_Required work_
Set down all of the records exactly, leaving none out.
___ Data supplied ___
(** * perplexity_maubot: the responder gate and the answer pipeline

    A shallow embedding of [perplexity_bot.py] (class [PerplexityBot]) and
    the properties of its specification.

    Python [str] values are modelled as [string]; a character is a code
    point below 256 (the Latin-1 range), on which the tables below follow
    CPython's [str.isspace], [str.lower] and the [re] module.  Text outside
    that range is outside the model. *)

From Stdlib Require Import Ascii String NArith ZArith QArith List Bool Lia.
From stdpp Require Import gmap strings pretty.
(** * LainExBot: the download orchestration engine

    A shallow embedding of [managers.py] (class [DownloadManager]),
    [errors.py] (class [ErrorManager]), the parts of [utils.py] and
    [config.py] they call, and the pending links and the download button
    of [handlers.py] (class [BotHandlers]), followed by the properties of
    the engine.

    Conventions of the embedding.
    - A Python [str] is a [string]: the UTF-8 bytes of the text.  The
      literals of the program are written as they stand in the source.
      What the library finds inside characters is found in these bytes:
      the class [\d] of the regular expressions is the decimal digits of
      Unicode, in every script; [str.strip] and the class [\s] take its
      white space; the control characters are those of the patterns.
      [str.lower] folds the ASCII and the Cyrillic capitals and the two
      other characters that become ASCII letters; it keeps the capitals
      of other scripts, which no test of the program can tell from
      their small letters.  The tables are those of Unicode 14.0.
    - A Python [int] is a [Z]; [dict] is a [gmap], [set] is a [gset].
    - An awaited call into the outside world (the extractor, HTTP, the
      chat transport, the file system primitives) is answered by an
      oracle of the environment [env]; the oracle sees the whole current
      world, trace included, so it may answer differently at every call.
    - Every call into the outside world leaves an event in the trace. *)

From Stdlib Require Import ZArith QArith Ascii String List Bool Lia DecimalString.
From Stdlib Require Import Lqa.
From stdpp Require Import gmap strings list fin_maps.
(** * errors: structured, traceable error values

    A shallow embedding of [errors/errors.go]: the trace-identifier codec
    ([generateErrorID], [DecodeErrorID]), the error value and its
    clone-and-mutate operations, the code-space translation tables and the
    conversion to and from a remote status.

    Go strings are byte strings; they are embedded as [string], one [ascii]
    per byte.  Go integers are embedded as [Z], with the wrap-around written
    out where the source converts.  [*Error] pointers and [map[string]string]
    references live in an explicit store, so that aliasing is visible. *)

From Stdlib Require Import ZArith Lia Bool List Ascii String.
From Stdlib Require Import Decimal DecimalString DecimalPos DecimalN DecimalZ.
From stdpp Require Import base option gmap strings.

Local Open Scope string_scope.
Local Open Scope Z_scope.

(* ===================================================================== *)
(** * Part I: the embedding *)
(* ===================================================================== *)

(** ** Bytes *)

Definition byte_val (c : ascii) : Z := Z.of_N (N_of_ascii c).

(** Go's [byte(x)] conversion keeps the low eight bits. *)
Definition byte_of (z : Z) : ascii := ascii_of_N (Z.to_N (Z.land z 255)).

Definition strlen (s : string) : Z := Z.of_nat (String.length s).

(** ** The parts of package [strings] the source calls *)

Module GoStrings.

(** [strings.Split(s, sep)] for a one-byte separator: always at least one
    field, and one more field than there are separators. *)
Fixpoint Split (s : string) (sep : ascii) : list string :=
  match s with
  | EmptyString => [EmptyString]
  | String c rest =>
      if Ascii.eqb c sep then EmptyString :: Split rest sep
      else match Split rest sep with
           | hd :: tl => String c hd :: tl
           | [] => [String c EmptyString]
           end
  end.

(** [strings.LastIndex(s, sep)] for a one-byte [sep]: the index of the last
    occurrence, or -1. *)
Fixpoint LastIndex (s : string) (sep : ascii) : Z :=
  match s with
  | EmptyString => -1
  | String c rest =>
      let i := LastIndex rest sep in
      if 0 <=? i then i + 1
      else if Ascii.eqb c sep then 0 else -1
  end.

(** [s[:i]] and [s[i:]] for an index within bounds. *)
Definition slice_to (s : string) (i : Z) : string :=
  String.substring 0 (Z.to_nat i) s.

Definition slice_from (s : string) (i : Z) : string :=
  String.substring (Z.to_nat i) (String.length s - Z.to_nat i) s.

(** [s[i:j]]. *)
Definition slice (s : string) (i j : Z) : string :=
  String.substring (Z.to_nat i) (Z.to_nat j - Z.to_nat i) s.

Fixpoint contains (s : string) (c : ascii) : bool :=
  match s with
  | EmptyString => false
  | String d rest => Ascii.eqb d c || contains rest c
  end.

Fixpoint last_byte (s : string) : option ascii :=
  match s with
  | EmptyString => None
  | String c EmptyString => Some c
  | String _ rest => last_byte rest
  end.

End GoStrings.

(** ** The parts of package [strconv] the source calls *)

Module Strconv.

Definition int64_min : Z := - 2 ^ 63.
Definition int64_max : Z := 2 ^ 63 - 1.
Definition uint64_max : Z := 2 ^ 64 - 1.

(** [strconv.FormatInt(z, 10)], [strconv.Itoa], and the [%d] verb. *)
Definition FormatInt (z : Z) : string := NilZero.string_of_int (Z.to_int z).

Definition Itoa : Z -> string := FormatInt.

(** [strconv.FormatUint(z, 10)]. *)
Definition FormatUint (z : Z) : string := NilZero.string_of_uint (N.to_uint (Z.to_N z)).

Definition digit_val (c : ascii) : option Z :=
  let n := byte_val c in
  if (48 <=? n) && (n <=? 57) then Some (n - 48) else None.

(** The digit loop of [ParseUint]; the range check is done by the callers
    on the exact value. *)
Fixpoint parse_digits (acc : Z) (s : string) : option Z :=
  match s with
  | EmptyString => Some acc
  | String c rest =>
      match digit_val c with
      | Some d => parse_digits (10 * acc + d) rest
      | None => None
      end
  end.

(** [strconv.ParseUint(s, 10, 64)]; [None] stands for a non-nil error
    (syntax or range). *)
Definition ParseUint (s : string) : option Z :=
  match s with
  | EmptyString => None
  | _ =>
      match parse_digits 0 s with
      | Some v => if v <=? uint64_max then Some v else None
      | None => None
      end
  end.

(** [strconv.ParseInt(s, 10, 64)]: an optional sign, then [ParseUint], then
    the signed range check. *)
Definition ParseInt (s : string) : option Z :=
  match s with
  | EmptyString => None
  | String c rest =>
      let neg := Ascii.eqb c "-" in
      let body := if Ascii.eqb c "+" || neg then rest else s in
      match ParseUint body with
      | None => None
      | Some un =>
          if negb neg && (2 ^ 63 <=? un) then None
          else if neg && (2 ^ 63 <? un) then None
          else Some (if neg then - un else un)
      end
  end.

(** [strconv.Atoi] on a platform whose [int] has 64 bits. *)
Definition Atoi : string -> option Z := ParseInt.

End Strconv.

(** ** The [%x] verb of package [fmt] *)

Module Fmt.

Definition hex_digit (v : Z) : ascii :=
  if v <? 10 then ascii_of_N (Z.to_N (48 + v)) else ascii_of_N (Z.to_N (87 + v)).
___
_Solution_
(** * perplexity_maubot: the responder gate and the answer pipeline

    A shallow embedding of [perplexity_bot.py] (class [PerplexityBot]) and
    the properties of its specification.

    Python [str] values are modelled as [string]; a character is a code
    point below 256 (the Latin-1 range), on which the tables below follow
    CPython's [str.isspace], [str.lower] and the [re] module.  Text outside
    that range is outside the model. *)

From Stdlib Require Import Ascii String NArith ZArith QArith List Bool Lia.
From stdpp Require Import gmap strings pretty.
(** * LainExBot: the download orchestration engine

    A shallow embedding of [managers.py] (class [DownloadManager]),
    [errors.py] (class [ErrorManager]), the parts of [utils.py] and
    [config.py] they call, and the pending links and the download button
    of [handlers.py] (class [BotHandlers]), followed by the properties of
    the engine.

    Conventions of the embedding.
    - A Python [str] is a [string]: the UTF-8 bytes of the text.  The
      literals of the program are written as they stand in the source.
      What the library finds inside characters is found in these bytes:
      the class [\d] of the regular expressions is the decimal digits of
      Unicode, in every script; [str.strip] and the class [\s] take its
      white space; the control characters are those of the patterns.
      [str.lower] folds the ASCII and the Cyrillic capitals and the two
      other characters that become ASCII letters; it keeps the capitals
      of other scripts, which no test of the program can tell from
      their small letters.  The tables are those of Unicode 14.0.
    - A Python [int] is a [Z]; [dict] is a [gmap], [set] is a [gset].
    - An awaited call into the outside world (the extractor, HTTP, the
      chat transport, the file system primitives) is answered by an
      oracle of the environment [env]; the oracle sees the whole current
      world, trace included, so it may answer differently at every call.
    - Every call into the outside world leaves an event in the trace. *)

From Stdlib Require Import ZArith QArith Ascii String List Bool Lia DecimalString.
From Stdlib Require Import Lqa.
From stdpp Require Import gmap strings list fin_maps.
(** * errors: structured, traceable error values

    A shallow embedding of [errors/errors.go]: the trace-identifier codec
    ([generateErrorID], [DecodeErrorID]), the error value and its
    clone-and-mutate operations, the code-space translation tables and the
    conversion to and from a remote status.

    Go strings are byte strings; they are embedded as [string], one [ascii]
    per byte.  Go integers are embedded as [Z], with the wrap-around written
    out where the source converts.  [*Error] pointers and [map[string]string]
    references live in an explicit store, so that aliasing is visible. *)

From Stdlib Require Import ZArith Lia Bool List Ascii String.
From Stdlib Require Import Decimal DecimalString DecimalPos DecimalN DecimalZ.
From stdpp Require Import base option gmap strings.

Local Open Scope string_scope.
Local Open Scope Z_scope.

(* ===================================================================== *)
(** * Part I: the embedding *)
(* ===================================================================== *)

(** ** Bytes *)

Definition byte_val (c : ascii) : Z := Z.of_N (N_of_ascii c).

(** Go's [byte(x)] conversion keeps the low eight bits. *)
Definition byte_of (z : Z) : ascii := ascii_of_N (Z.to_N (Z.land z 255)).

Definition strlen (s : string) : Z := Z.of_nat (String.length s).

(** ** The parts of package [strings] the source calls *)

Module GoStrings.

(** [strings.Split(s, sep)] for a one-byte separator: always at least one
    field, and one more field than there are separators. *)
Fixpoint Split (s : string) (sep : ascii) : list string :=
  match s with
  | EmptyString => [EmptyString]
  | String c rest =>
      if Ascii.eqb c sep then EmptyString :: Split rest sep
      else match Split rest sep with
           | hd :: tl => String c hd :: tl
           | [] => [String c EmptyString]
           end
  end.

(** [strings.LastIndex(s, sep)] for a one-byte [sep]: the index of the last
    occurrence, or -1. *)
Fixpoint LastIndex (s : string) (sep : ascii) : Z :=
  match s with
  | EmptyString => -1
  | String c rest =>
      let i := LastIndex rest sep in
      if 0 <=? i then i + 1
      else if Ascii.eqb c sep then 0 else -1
  end.

(** [s[:i]] and [s[i:]] for an index within bounds. *)
Definition slice_to (s : string) (i : Z) : string :=
  String.substring 0 (Z.to_nat i) s.

Definition slice_from (s : string) (i : Z) : string :=
  String.substring (Z.to_nat i) (String.length s - Z.to_nat i) s.

(** [s[i:j]]. *)
Definition slice (s : string) (i j : Z) : string :=
  String.substring (Z.to_nat i) (Z.to_nat j - Z.to_nat i) s.

Fixpoint contains (s : string) (c : ascii) : bool :=
  match s with
  | EmptyString => false
  | String d rest => Ascii.eqb d c || contains rest c
  end.

Fixpoint last_byte (s : string) : option ascii :=
  match s with
  | EmptyString => None
  | String c EmptyString => Some c
  | String _ rest => last_byte rest
  end.

End GoStrings.

(** ** The parts of package [strconv] the source calls *)

Module Strconv.

Definition int64_min : Z := - 2 ^ 63.
Definition int64_max : Z := 2 ^ 63 - 1.
Definition uint64_max : Z := 2 ^ 64 - 1.

(** [strconv.FormatInt(z, 10)], [strconv.Itoa], and the [%d] verb. *)
Definition FormatInt (z : Z) : string := NilZero.string_of_int (Z.to_int z).

Definition Itoa : Z -> string := FormatInt.

(** [strconv.FormatUint(z, 10)]. *)
Definition FormatUint (z : Z) : string := NilZero.string_of_uint (N.to_uint (Z.to_N z)).

Definition digit_val (c : ascii) : option Z :=
  let n := byte_val c in
  if (48 <=? n) && (n <=? 57) then Some (n - 48) else None.

(** The digit loop of [ParseUint]; the range check is done by the callers
    on the exact value. *)
Fixpoint parse_digits (acc : Z) (s : string) : option Z :=
  match s with
  | EmptyString => Some acc
  | String c rest =>
      match digit_val c with
      | Some d => parse_digits (10 * acc + d) rest
      | None => None
      end
  end.

(** [strconv.ParseUint(s, 10, 64)]; [None] stands for a non-nil error
    (syntax or range). *)
Definition ParseUint (s : string) : option Z :=
  match s with
  | EmptyString => None
  | _ =>
      match parse_digits 0 s with
      | Some v => if v <=? uint64_max then Some v else None
      | None => None
      end
  end.

(** [strconv.ParseInt(s, 10, 64)]: an optional sign, then [ParseUint], then
    the signed range check. *)
Definition ParseInt (s : string) : option Z :=
  match s with
  | EmptyString => None
  | String c rest =>
      let neg := Ascii.eqb c "-" in
      let body := if Ascii.eqb c "+" || neg then rest else s in
      match ParseUint body with
      | None => None
      | Some un =>
          if negb neg && (2 ^ 63 <=? un) then None
          else if neg && (2 ^ 63 <? un) then None
          else Some (if neg then - un else un)
      end
  end.

(** [strconv.Atoi] on a platform whose [int] has 64 bits. *)
Definition Atoi : string -> option Z := ParseInt.

End Strconv.

(** ** The [%x] verb of package [fmt] *)

Module Fmt.

Definition hex_digit (v : Z) : ascii :=
  if v <? 10 then ascii_of_N (Z.to_N (48 + v)) else ascii_of_N (Z.to_N (87 + v)).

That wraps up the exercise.